Saved data entries:
-.-.-
(** The positional options in order, and the positional arguments one after the other: an option that can occur
    more than once takes all that are left, and those that no option is left for are ignored. *)
Definition positional_at os i : bool := from_option positional_ false (resolved os i).
Definition positionals os : list nat := filter (fun i => positional_at os i = true) (seq 0 (length os)).
Definition next_positionals os (ps : list nat) : list nat :=
  match ps with
  | i :: ps' => if from_option many false (resolved os i) then ps else ps'
  | [] => []
  end.
Fixpoint assign os (ps : list nat) (args : list (list Z)) : list cl_option :=
  match args, ps with
  | a :: args, i :: _ => assign (assigned a i os) (next_positionals os ps) args
  | _, _ => os
  end.
Fixpoint assignable os (ps : list nat) (args : list (list Z)) : bool :=
  match args, ps with
  | a :: args, i :: _ => from_option (accepts a) false (resolved os i) && assignable os (next_positionals os ps) args
  | _, _ => true
  end.

(** A mandatory option was given, to its own name. *)
Definition given os i : bool :=
  match resolved os i with
  | Some o =>
      match occurrences_ o with
      | required | one_or_more => negb (num_occurrences_ o =? 0)
      | optional | zero_or_more => true
      end
  | None => false
  end.
Definition all_given os : bool := forallb (given os) (seq 0 (length os)).
(* ===== verification/Romfs.v ===== *)
(** * The read-only file system

    Models include/pstore/romfs/dirent.hpp, directory.hpp and romfs.hpp with lib/romfs/dirent.cpp,
    directory.cpp and romfs.cpp: the directories that the HTTP server's files are compiled
    into, the binary search for a name, the resolution of paths, the working directory,
    and files that are read and seeked in.

    A directory is known by its address; a [filesystem] maps the addresses to the arrays of
    members. A C string is the list of its characters without the terminating null. *)

From S2P Require Import Prelude.

(** ** Entries *)

Inductive romfs_error := einval | enoent | enotdir.

(** [error_or<T>] *)
Inductive error_or (A : Type) :=
  | Error (e : romfs_error)
  | Value (a : A).
Arguments Error {A} _.
Arguments Value {A} _.

(** [operator>>=] of [error_or] *)
Definition eo_bind {A B} (m : error_or A) (f : A -> outcome (error_or B)) : outcome (error_or B) :=
  match m with
  | Error e => Ok (Error e)
  | Value a => f a
  end.

Inductive mode_t := file_mode | directory_mode.
Record stat_t := Stat { st_size : Z; st_mtime : Z; st_mode : mode_t }.

(** What the member [contents_] points to *)
Inductive contents_t :=
  | Octets (l : list Z)
  | Directory (d : Z).

Record dirent := Dirent { de_name : list Z; de_contents : contents_t; de_stat : stat_t }.

Definition filesystem : Type := gmap Z (list dirent).

(** The constructor of the entries of directories *)
Definition dirent_of_directory (name : list Z) (dir : Z) : dirent :=
  Dirent name (Directory dir) (Stat 8 0 directory_mode).

(** [dirent::is_directory] *)
Definition is_directory (de : dirent) : bool :=
  match st_mode (de_stat de) with directory_mode => true | file_mode => false end.

(** [dirent::opendir] *)
Definition dirent_opendir (de : dirent) : outcome (error_or Z) :=
  if negb (is_directory de) || negb (st_size (de_stat de) =? 8) then Ok (Error enotdir)
  else
    match de_contents de with
    | Directory d => Ok (Value d)
    | Octets _ => Throw Dangling
    end.

(** ** Directories *)

(** [std::strncmp]: the second string has at least [n] characters or ends with a null *)
Fixpoint strncmp (a b : list Z) (n : nat) : Z :=
  match n with
  | 0%nat => 0
  | S n =>
      let ca := default 0 (head a) in
      let cb := default 0 (head b) in
      if negb (ca =? cb) then ca - cb
      else if ca =? 0 then 0
      else strncmp (tail a) (tail b) n
  end.
(** ** Errors *)

(** The error codes of http/error.hpp and http/ws_server.hpp, and those of the system *)
Inductive http_error :=
  | bad_request | bad_websocket_version | not_implemented | string_too_long | refill_out_of_range
  | reserved_bit_set | payload_too_long | unmasked_frame | message_too_long | insufficient_data
  | not_connected
  | system_error (code : Z).

#[global] Instance http_error_eq_dec : EqDecision http_error.
Proof. solve_decision. Defined.

(** [error_or] and [error_or_n] *)
Inductive error_or (A : Type) :=
  | Err (e : http_error)
  | Val (a : A).
Arguments Err {A} _.
Arguments Val {A} _.

(** [operator>>=] *)
Definition ebind {S A B} (m : M S (error_or A)) (f : A -> M S (error_or B)) : M S (error_or B) :=
  r <- m ;;
  match r with
  | Err e => ret (Err e)
  | Val a => f a
  end.

Notation "' p <-! c ;; k" := (ebind c (fun p => k))
  (at level 20, p pattern, c at level 99, k at level 200, right associativity) : pstore_scope.

(** ** The buffered reader *)

(** The data members of [buffered_reader]; the iterators are offsets in the buffer. *)
Record reader := Reader {
  buf_ : list Z;
  pos_ : nat;
  end_ : nat;
  is_eof_ : bool;
  push_ : option Z
}.

(** The constructor *)
Definition make_reader (buffer_size : nat) : reader :=
  Reader (replicate (Nat.max buffer_size 1) 0) 0 0 false None.

(** [check_invariants] *)
Definition check_invariants : M reader unit :=
  r <- get ;;
  massert ((pos_ r <=? end_ r) && (pos_ r <=? length (buf_ r)) && (end_ r <=? length (buf_ r)))%nat.

(** [available] *)
Definition available (r : reader) : nat :=
  (end_ r - pos_ r + match push_ r with Some _ => 1 | None => 0 end)%nat.

Definition uint32_max : Z := 2 ^ 32 - 1.
Definition max_string_length : nat := 256.
Definition cr : Z := 13.
Definition lf : Z := 10.
Lemma pad_message_ok x h p n : holds x (h, p) (8 * Z.of_nat n) -> 8 * Z.of_nat n < 2 ^ 64 -> length p = (n mod 64)%nat ->
  exists x', pad_message x = Ok x' /\ intermediate_hash_ x' = (foldl absorb (h, p) (padding n)).1.
Proof.
  intros (Hh & Hp & Hl & Hn & _) Hlt Hmod. cbn [fst snd] in *. unfold pad_message, padding. rewrite (proj1 Hp).
  assert (Z.of_nat (length p) = Z.of_nat n mod 64) as Hm by (rewrite Hmod, Nat2Z.inj_mod; done).
  pose proof (Z.div_mod (Z.of_nat n) 64 ltac:(lia)) as Hdiv.
  destruct (push_prefix 0x80 x p Hp Hl) as (x1 & E1 & P1 & S1). destruct (Nat.ltb_spec 55 (length p)) as [H55|H55].
  - replace (Z.to_nat ((55 - Z.of_nat n) mod 64)) with (63 - length p + 56)%nat.
    2: { rewrite <- (Z.mod_unique (55 - Z.of_nat n) 64 (- (Z.of_nat n / 64) - 1) (119 - Z.of_nat (length p))); lia. }
    rewrite E1. cbn [obind]. unfold pad_with_zeros. rewrite (proj1 P1), length_app. cbn [length].
    replace (64 - (length p + 1))%nat with (63 - length p)%nat by lia.
    destruct (zeros_prefix (63 - length p) x1 _ P1) as (x2 & -> & P2 & S2); [rewrite length_app; cbn; lia|]. cbn [obind].
    destruct (process_prefix x2 _ P2) as (P3 & H3 & L3 & _); [rewrite !length_app, length_replicate; cbn; lia|].
    change (index_ (process_message_block x2)) with 0%nat.
    destruct (zeros_prefix (56 - 0) _ [] P3) as (x4 & -> & P4 & S4); [cbn; lia|]. cbn [obind].
    destruct (pad_last x4 _ (8 * Z.of_nat n) P4) as (x5 & -> & H5); [done| |lia|].
    { rewrite (proj1 (proj2 S4)), L3, (proj1 (proj2 S2)), (proj1 (proj2 S1)). done. }
    cbn [obind]. eexists. split; [done|]. rewrite H5, (proj1 S4), H3, (proj1 S2), (proj1 S1), Hh.
    rewrite replicate_add, <- !app_assoc, (app_assoc [128]), foldl_app.
    rewrite (absorb_fill ([128] ++ replicate (63 - length p) 0) h p); [|rewrite length_app, length_replicate; cbn [length]; lia|discriminate].
    rewrite (absorb_fill (replicate 56 0 ++ octets_of 8 (8 * Z.of_nat n))); [|rewrite length_app, length_replicate, length_octets_of; cbn [length]; lia|discriminate].
    reflexivity.
  - replace (Z.to_nat ((55 - Z.of_nat n) mod 64)) with (55 - length p)%nat.
    2: { rewrite <- (Z.mod_unique (55 - Z.of_nat n) 64 (- (Z.of_nat n / 64)) (55 - Z.of_nat (length p))); lia. }
    rewrite E1. cbn [obind]. unfold pad_with_zeros. rewrite (proj1 P1), length_app. cbn [length].
    replace (56 - (length p + 1))%nat with (55 - length p)%nat by lia.
    destruct (zeros_prefix (55 - length p) x1 _ P1) as (x2 & -> & P2 & S2); [rewrite length_app; cbn; lia|]. cbn [obind].
    destruct (pad_last x2 _ (8 * Z.of_nat n) P2) as (x5 & -> & H5); [rewrite !length_app, length_replicate; cbn; lia| |lia|].
    { rewrite (proj1 (proj2 S2)), (proj1 (proj2 S1)). done. }
    cbn [obind]. eexists. split; [done|]. rewrite H5, (proj1 S2), (proj1 S1), Hh.
    rewrite (absorb_fill _ h p); [|rewrite !length_app, length_replicate, length_octets_of; cbn [length]; lia|discriminate].
    rewrite <- !app_assoc. reflexivity.
Qed.

Lemma digest_ok h : length h = 5%nat -> digest_octet h <$> seq 0 20 = h ≫= octets_of 4.
Proof.
  intros Hl. destruct h as [|h0 [|h1 [|h2 [|h3 [|h4 [|]]]]]]; try done.
  cbn [seq fmap list_fmap]. unfold digest_octet, wrap. rewrite !Z.shiftr_div_pow2 by (vm_compute; discriminate). reflexivity.
Qed.

(** The message that is hashed in [input] after [input] *)
Fixpoint input_all (chunks : list (list Z)) (x : sha1) : outcome sha1 :=
  match chunks with
  | [] => Ok x
  | c :: chunks => x <-? input c x ;; input_all chunks x
  end.

Lemma sha1_input_all_ok chunks x s n : holds x s n -> 0 <= n -> n + 8 * Z.of_nat (length (concat chunks)) < 2 ^ 64 ->
  exists x', input_all chunks x = Ok x' /\ holds x' (foldl absorb s (concat chunks)) (n + 8 * Z.of_nat (length (concat chunks))).
Proof.
  revert x s n. induction chunks as [|c chunks IH]; intros x s n Hx Hn Hlen; cbn [input_all concat] in *.
  { exists x. split; [done|]. by rewrite Z.mul_0_r, Z.add_0_r. }
  rewrite length_app in *. destruct (sha1_input_ok c x s n Hx Hn ltac:(lia)) as (x1 & -> & H1). cbn [obind].
  destruct (IH x1 _ _ H1 ltac:(lia) ltac:(lia)) as (x' & -> & H'). exists x'. split; [done|]. rewrite foldl_app.
  by replace (n + 8 * Z.of_nat (length c + length (concat chunks))) with (n + 8 * Z.of_nat (length c) + 8 * Z.of_nat (length (concat chunks))) by lia.
Qed.

Lemma sha_blocks_ok (l : list (list Z)) h : Forall block_ok l -> state_ok h ->
  foldl process_block h l = foldl sha_block h l /\ state_ok (foldl sha_block h l).
Proof.
  intros Hl. revert h. induction Hl as [|b l Hb _ IH]; intros h Hh; [done|]. cbn [foldl].
  destruct (process_block_ok h b Hh Hb) as [-> Hh']. by apply IH.
Qed.

Lemma octets_of_octets n x : Forall octet (octets_of n x).
Proof. induction n as [|n IH]; [constructor|]. cbn. constructor; [|done]. apply Z.mod_pos_bound. lia. Qed.

Lemma length_padded msg : exists k, length (padded msg) = (64 * k)%nat.
Proof.
  unfold padded, padding. rewrite !length_app, length_replicate, length_octets_of. cbn [length].
  set (n := length msg). exists (Z.to_nat ((Z.of_nat n + 9 + (55 - Z.of_nat n) mod 64) / 64)).
  pose proof (Z.div_mod (55 - Z.of_nat n) 64 ltac:(lia)). pose proof (Z.mod_pos_bound (55 - Z.of_nat n) 64 ltac:(lia)).
  replace (Z.of_nat n + 9 + (55 - Z.of_nat n) mod 64) with ((1 - (55 - Z.of_nat n) / 64) * 64) by lia. rewrite Z.div_mul by lia. lia.
Qed.
Lemma get64_loop_ok n str index result : (index + n <= length str)%nat -> 0 <= result ->
  (2 ^ (4 * Z.of_nat n) | result) -> result < 2 ^ 64 -> (n <= 16)%nat ->
  get64_loop n str index result = Ok ((fun ds => result + Uint128.big_endian 16 ds) <$> digits_of_string (take n (drop index str))).
Proof.
  revert index result. induction n as [|n IH]; intros index result Hl Hr Hd Hlt Hn; cbn [get64_loop].
  - rewrite take_0. unfold digits_of_string, Uint128.big_endian. cbn [mapM mret option_ret fmap option_fmap option_map foldl]. by rewrite Z.add_0_r.
  - destruct (lookup_lt_is_Some_2 str index ltac:(lia)) as [c Hc]. rewrite Hc, (drop_S str c index Hc). cbn [take]. unfold digits_of_string. cbn [mapM].
    destruct (hex_to_digit_ok c) as [->|(d & -> & Hd16)]; [done|]. cbn [mbind option_bind].
    set (k := 4 * Z.of_nat n). assert (0 <= k) as Hk by lia. assert (4 * Z.of_nat (S n) = k + 4) as Hk4 by lia. rewrite Hk4 in Hd.
    assert (k <= 60) by lia. assert (2 ^ k <= 2 ^ 60) by (by apply Z.pow_le_mono_r). assert (0 < 2 ^ k) by (by apply Z.pow_pos_nonneg).
    rewrite Z.shiftl_mul_pow2, wrap_small by nia. destruct Hd as [q ->]. rewrite Z.pow_add_r in * by lia. change (2 ^ 4) with 16 in *.
    assert (Z.lor (q * (2 ^ k * 16)) (d * 2 ^ k) = (16 * q + d) * 2 ^ k) as ->.
    { pose proof (Z.add_lor_land (q * (2 ^ k * 16)) (d * 2 ^ k)). enough (Z.land (q * (2 ^ k * 16)) (d * 2 ^ k) = 0) by lia.
      replace (q * (2 ^ k * 16)) with (Z.shiftl (Z.shiftl q 4) k) by (rewrite !Z.shiftl_mul_pow2 by lia; change (2 ^ 4) with 16; lia).
      rewrite <- (Z.shiftl_mul_pow2 d) by lia. rewrite <- Z.shiftl_land. 
      assert (Z.land (Z.shiftl q 4) d = 0) as ->; [|apply Z.shiftl_0_l].
      rewrite <- (Z.mod_small d (2 ^ 4)) by lia. rewrite <- Z.land_ones by lia. rewrite (Z.land_comm d), Z.land_assoc, Z.land_ones by lia.
      rewrite Z.shiftl_mul_pow2, Z.mod_mul by lia. apply Z.land_0_l. }
    assert ((16 * q + d) * 2 ^ k < 2 ^ 64).
    { assert (2 ^ 64 = 2 ^ (60 - k) * (2 ^ k * 16)) as E.
      { rewrite (Z.mul_comm (2 ^ k)), (Z.mul_comm (2 ^ (60 - k))), <- Z.mul_assoc, <- Z.pow_add_r by lia. by replace (k + (60 - k)) with 60 by lia. }
      assert (q < 2 ^ (60 - k)) by nia. nia. }
    rewrite IH; [|lia|nia|by exists (16 * q + d)|done|lia]. fold k. unfold digits_of_string.
    destruct (mapM hex_to_digit (take n (drop (S index) str))) as [ds|] eqn:E; [|done]. cbn [mbind option_bind mret option_ret fmap option_fmap option_map].
    rewrite Uint128.big_endian_cons. assert (length ds = n) as Hds.
    { apply length_mapM in E. rewrite <- E, length_take, length_drop. lia. }
    rewrite Hds. replace (16 ^ Z.of_nat n) with (2 ^ k) by (unfold k; rewrite Z.pow_mul_r by lia; done). do 2 f_equal. lia.
Qed.
(* ===== verification/Uuid.v ===== *)
(** * Universally unique identifiers

    Models lib/core/uuid.cpp and include/pstore/core/uuid.hpp: the generation of random
    identifiers, their textual form and its parser. Every database file carries such an
    identifier in its header. *)

From S2P Require Import Prelude BitCount Uint128.

Section uuid.

(** [uuid::elements] and [uuid::string_length] *)
Definition elements : nat := 16.
Definition string_length : nat := elements * 2 + 4.

(** The octets that hold the version and the variant *)
Definition version_octet : nat := 6.
Definition variant_octet : nat := 8.

(** [uuid::variant_type] and [uuid::version_type] *)
Inductive variant_type := ncs | rfc_4122 | microsoft | future.
Inductive version_type :=
  time_based | dce_security | name_based_md5 | random_number_based | name_based_sha1 | unknown.

#[global] Instance variant_type_eq_dec : EqDecision variant_type.
Proof. solve_decision. Defined.
#[global] Instance version_type_eq_dec : EqDecision version_type.
Proof. solve_decision. Defined.

(** A [uuid] is its array of 16 octets; an access outside the array is undefined. *)
Definition octet_at (data : list Z) (i : nat) : outcome Z :=
  match data !! i with Some o => Ok o | None => Throw Undefined end.
Lemma utf8_two b b2 : 194 <= b < 224 -> 128 <= b2 < 192 -> exists c, scalar c /\ utf8 c = [b; b2].
Proof.
  intros Hb Hb2. assert (scalar (64 * (b - 192) + (b2 - 128))) as Hc by (unfold scalar; lia).
  eexists. split; [exact Hc|]. destruct (scalar_utf8 _ Hc) as
    [[Hr ->]|[(x & y & E & Hx & Hy & ->)|[(x & y & z & E & Hx & Hy & Hz & H0 & H13 & ->)
     |(w & x & y & z & E & Hw & Hx & Hy & Hz & H0 & H4 & ->)]]]; [lia| |lia..].
  f_equal; [lia|f_equal; lia].
Qed.

Lemma utf8_three b b2 b3 : 224 <= b < 240 -> 128 <= b2 < 192 -> 128 <= b3 < 192 ->
  (b = 224 -> 160 <= b2) -> (b = 237 -> b2 < 160) -> exists c, scalar c /\ utf8 c = [b; b2; b3].
Proof.
  intros Hb Hb2 Hb3 H224 H237. assert (scalar (64 * (64 * (b - 224) + (b2 - 128)) + (b3 - 128))) as Hc by (unfold scalar; lia).
  eexists. split; [exact Hc|]. destruct (scalar_utf8 _ Hc) as
    [[Hr ->]|[(x & y & E & Hx & Hy & ->)|[(x & y & z & E & Hx & Hy & Hz & H0 & H13 & ->)
     |(w & x & y & z & E & Hw & Hx & Hy & Hz & H0 & H4 & ->)]]]; [lia..| |lia].
  f_equal; [lia|f_equal; [lia|f_equal; lia]].
Qed.

Lemma utf8_four b b2 b3 b4 : 240 <= b < 245 -> 128 <= b2 < 192 -> 128 <= b3 < 192 -> 128 <= b4 < 192 ->
  (b = 240 -> 144 <= b2) -> (b = 244 -> b2 < 144) -> exists c, scalar c /\ utf8 c = [b; b2; b3; b4].
Proof.
  intros Hb Hb2 Hb3 Hb4 H240 H244.
  assert (scalar (64 * (64 * (64 * (b - 240) + (b2 - 128)) + (b3 - 128)) + (b4 - 128))) as Hc by (unfold scalar; lia).
  eexists. split; [exact Hc|]. destruct (scalar_utf8 _ Hc) as
    [[Hr ->]|[(x & y & E & Hx & Hy & ->)|[(x & y & z & E & Hx & Hy & Hz & H0 & H13 & ->)
     |(w & x & y & z & E & Hw & Hx & Hy & Hz & H0 & H4 & ->)]]]; [lia..|].
  f_equal; [lia|f_equal; [lia|f_equal; [lia|f_equal; lia]]].
Qed.

Lemma next_lead b : 0 <= b < 256 -> next 0 b <> 0 -> next 0 b <> 1 ->
  next 0 b = 2 /\ 194 <= b < 224 \/ next 0 b = 4 /\ b = 224 \/ next 0 b = 5 /\ b = 237 \/
  next 0 b = 3 /\ 225 <= b < 240 /\ b <> 237 \/ next 0 b = 6 /\ b = 240 \/ next 0 b = 7 /\ 241 <= b < 244 \/
  next 0 b = 8 /\ b = 244.
Proof. next_case. Qed.

Lemma next_continuation st b : 2 <= st <= 8 -> next st b <> 1 ->
  128 <= b < 192 /\ (st = 4 -> 160 <= b) /\ (st = 5 -> b < 160) /\ (st = 6 -> 144 <= b) /\ (st = 8 -> b < 144) /\
  (st = 2 -> next st b = 0) /\ (3 <= st <= 5 -> next st b = 2) /\ (6 <= st -> next st b = 3).
Proof. next_case. Qed.

(** The first code point of a buffer that the decoder finds well formed *)
Lemma get_all_sound b bs os d' : octets (b :: bs) -> get_all initial_decoder (b :: bs) = Ok (os, d') ->
  well_formed_ d' = true -> exists c rest, scalar c /\ b :: bs = utf8 c ++ rest.
Proof.
  intros Hb Hg Hw. assert (0 <= b < 256) as Hb1 by (by apply Forall_cons in Hb as [? _]).
  destruct (pending_step initial_decoder b bs os d' ltac:(cbn; unfold accept; lia) Hb Hg Hw) as (Hn & d1 & os1 & Hs1 & Hw1 & Hg1).
  apply octets_tail in Hb. change (state_ initial_decoder) with 0 in *.
  destruct (decide (next 0 b = 0)) as [E0|E0].
  { destruct (utf8_one b) as [Hc E]; [revert E0; next_case|]. exists b, bs. split; [done|]. by rewrite E. }
  rewrite (proj2 (Z.eqb_neq _ _)) in Hw1 by done. pose proof (next_lead b Hb1 E0 Hn) as L1. rewrite <- Hs1 in *.
  destruct (pending_octet d1 bs os1 d' ltac:(lia) Hw1 Hb Hg1 Hw) as (b2 & bs2 & d2 & os2 & -> & Hb2 & Hn2 & Hs2 & Hw2 & Hg2).
  pose proof (next_continuation (state_ d1) b2 ltac:(lia) Hn2) as L2. rewrite <- Hs2 in *.
  destruct (decide (state_ d2 = 0)) as [E2|E2].
  { destruct (utf8_two b b2) as (c & Hc & E); [clear -L1 L2 E2; intuition lia..|]. exists c, bs2. by rewrite E. }
  rewrite (proj2 (Z.eqb_neq _ _)) in Hw2 by done.
  assert (128 <= b2 < 192 /\
    (state_ d2 = 2 /\ 224 <= b < 240 /\ (b = 224 -> 160 <= b2) /\ (b = 237 -> b2 < 160) \/
     state_ d2 = 3 /\ 240 <= b < 245 /\ (b = 240 -> 144 <= b2) /\ (b = 244 -> b2 < 144))) as [R2 L]
    by (clear -L1 L2 E2; intuition lia). clear L1 L2.
  destruct (pending_octet d2 bs2 os2 d' ltac:(lia) Hw2 Hb2 Hg2 Hw) as (b3 & bs3 & d3 & os3 & -> & Hb3 & Hn3 & Hs3 & Hw3 & Hg3).
  pose proof (next_continuation (state_ d2) b3 ltac:(lia) Hn3) as L3. rewrite <- Hs3 in *.
  destruct (decide (state_ d3 = 0)) as [E3|E3].
  { destruct (utf8_three b b2 b3) as (c & Hc & E); [clear -R2 L L3 E3; intuition lia..|]. exists c, bs3. by rewrite E. }
  rewrite (proj2 (Z.eqb_neq _ _)) in Hw3 by done.
  destruct (pending_octet d3 bs3 os3 d' ltac:(lia) Hw3 Hb3 Hg3 Hw) as (b4 & bs4 & d4 & os4 & -> & _ & Hn4 & _ & _ & _).
  pose proof (next_continuation (state_ d3) b4 ltac:(lia) Hn4) as L4.
  destruct (utf8_four b b2 b3 b4) as (c & Hc & E); [clear -R2 L L3 L4 E3; intuition lia..|]. exists c, bs4. by rewrite E.
Qed.

(** ** Strings *)

(** A client's loop that encodes a sequence of code points *)
Fixpoint encode_all (cs : list Z) : outcome (list Z) :=
  match cs with
  | [] => Ok []
  | c :: cs => b <-? code_point_to_utf8 c ;; bs <-? encode_all cs ;; Ok (b ++ bs)
  end.

Lemma encode_all_ok cs : Forall scalar cs -> encode_all cs = Ok (mjoin (utf8 <$> cs)).
Proof.
  induction 1 as [|c cs Hc Hcs IH]; [done|]. cbn [encode_all]. unfold scalar in Hc.
  rewrite code_point_to_utf8_ok, IH by lia. replace (_ || _) with false by (symmetry; repeat case_match; lia). done.
Qed.

Lemma is_utf_char_start_ok b : 0 <= b < 256 -> is_utf_char_start b = negb (in_range 128 191 b).
Proof.
  intros Hb. apply eqb_prop. revert b Hb. apply octet_forall. vm_compute. reflexivity.
Qed.

(** A code point starts with one octet that counts, and none that follows does. *)
Lemma utf8_start c : scalar c -> exists b bs, utf8 c = b :: bs /\ is_utf_char_start b = true /\
  Forall (fun b => is_utf_char_start b = false) bs.
Proof.
  intros Hc. assert (forall b, 128 <= b < 192 -> is_utf_char_start b = false) as Hcont.
  { intros b Hb. rewrite is_utf_char_start_ok by lia. unfold in_range. repeat case_match; lia. }
  assert (forall b, 0 <= b < 128 \/ 192 <= b < 256 -> is_utf_char_start b = true) as Hstart.
  { intros b Hb. rewrite is_utf_char_start_ok by lia. unfold in_range. repeat case_match; lia. }
  destruct (scalar_utf8 c Hc) as
    [[Hr ->]|[(x & y & E & Hx & Hy & ->)|[(x & y & z & E & Hx & Hy & Hz & H0 & H13 & ->)
     |(w & x & y & z & E & Hw & Hx & Hy & Hz & H0 & H4 & ->)]]];
    eexists _, _; (split; [reflexivity|]); split; [apply Hstart; lia| |apply Hstart; lia| |apply Hstart; lia| |apply Hstart; lia|];
    repeat (constructor; [apply Hcont; lia|]); constructor.
Qed.

Lemma utf_length_char c rest : scalar c -> utf_length (utf8 c ++ rest) = 1 + utf_length rest.
Proof.
  intros Hc. destruct (utf8_start c Hc) as (b & bs & -> & Hb & Hbs). unfold utf_length.
  rewrite <- app_comm_cons, filter_cons_True by (by rewrite Hb). rewrite filter_app.
  rewrite list_filter_none by (eapply Forall_impl; [exact Hbs|]; intros x Hx; cbn beta; rewrite Hx; tauto). cbn [app length]. lia.
Qed.

Lemma index_loop_skip bs rest n pos : Forall (fun b => is_utf_char_start b = false) bs ->
  index_loop n pos (bs ++ rest) = (length bs + index_loop n pos rest)%nat.
Proof. induction 1 as [|b bs Hb Hbs IH]; [done|]. cbn [app index_loop]. rewrite Hb, IH. done. Qed.

(** [index] finds the octet at which the code point of a given number starts. *)
Lemma index_loop_ok cs n k : Forall scalar cs -> (k < length cs)%nat ->
  index_loop n (n + Z.of_nat k) (mjoin (utf8 <$> cs)) = length (mjoin (utf8 <$> take k cs)).
Proof.
  intros Hcs. revert n k. induction Hcs as [|c cs Hc Hcs IH]; intros n k Hk; [simpl in Hk; lia|].
  change (mjoin (utf8 <$> c :: cs)) with (utf8 c ++ mjoin (utf8 <$> cs)).
  destruct (utf8_start c Hc) as (b & bs & E & Hb & Hbs). rewrite E. cbn [app index_loop]. rewrite Hb. destruct k as [|k].
  - by rewrite (proj2 (Z.eqb_eq _ _)) by lia.
  - rewrite (proj2 (Z.eqb_neq _ _)) by lia. rewrite index_loop_skip by done. simpl in Hk.
    replace (n + Z.of_nat (S k)) with (n + 1 + Z.of_nat k) by lia. rewrite (IH (n + 1) k) by lia.
    change (mjoin (utf8 <$> take (S k) (c :: cs))) with (utf8 c ++ mjoin (utf8 <$> take k cs)).
    rewrite length_app, E. done.
Qed.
-.-.-
• **WHAT THIS TASK INVOLVES**: Look above for the line with "(e : http_error)"; retype exactly that line, every line after it up to the line with "Val a => f a", and that line too, nothing else.

• **EXERCISE RESPONSE**:
  | Err (e : http_error)
  | Val (a : A).
Arguments Err {A} _.
Arguments Val {A} _.

(** [operator>>=] *)
Definition ebind {S A B} (m : M S (error_or A)) (f : A -> M S (error_or B)) : M S (error_or B) :=
  r <- m ;;
  match r with
  | Err e => ret (Err e)
  | Val a => f a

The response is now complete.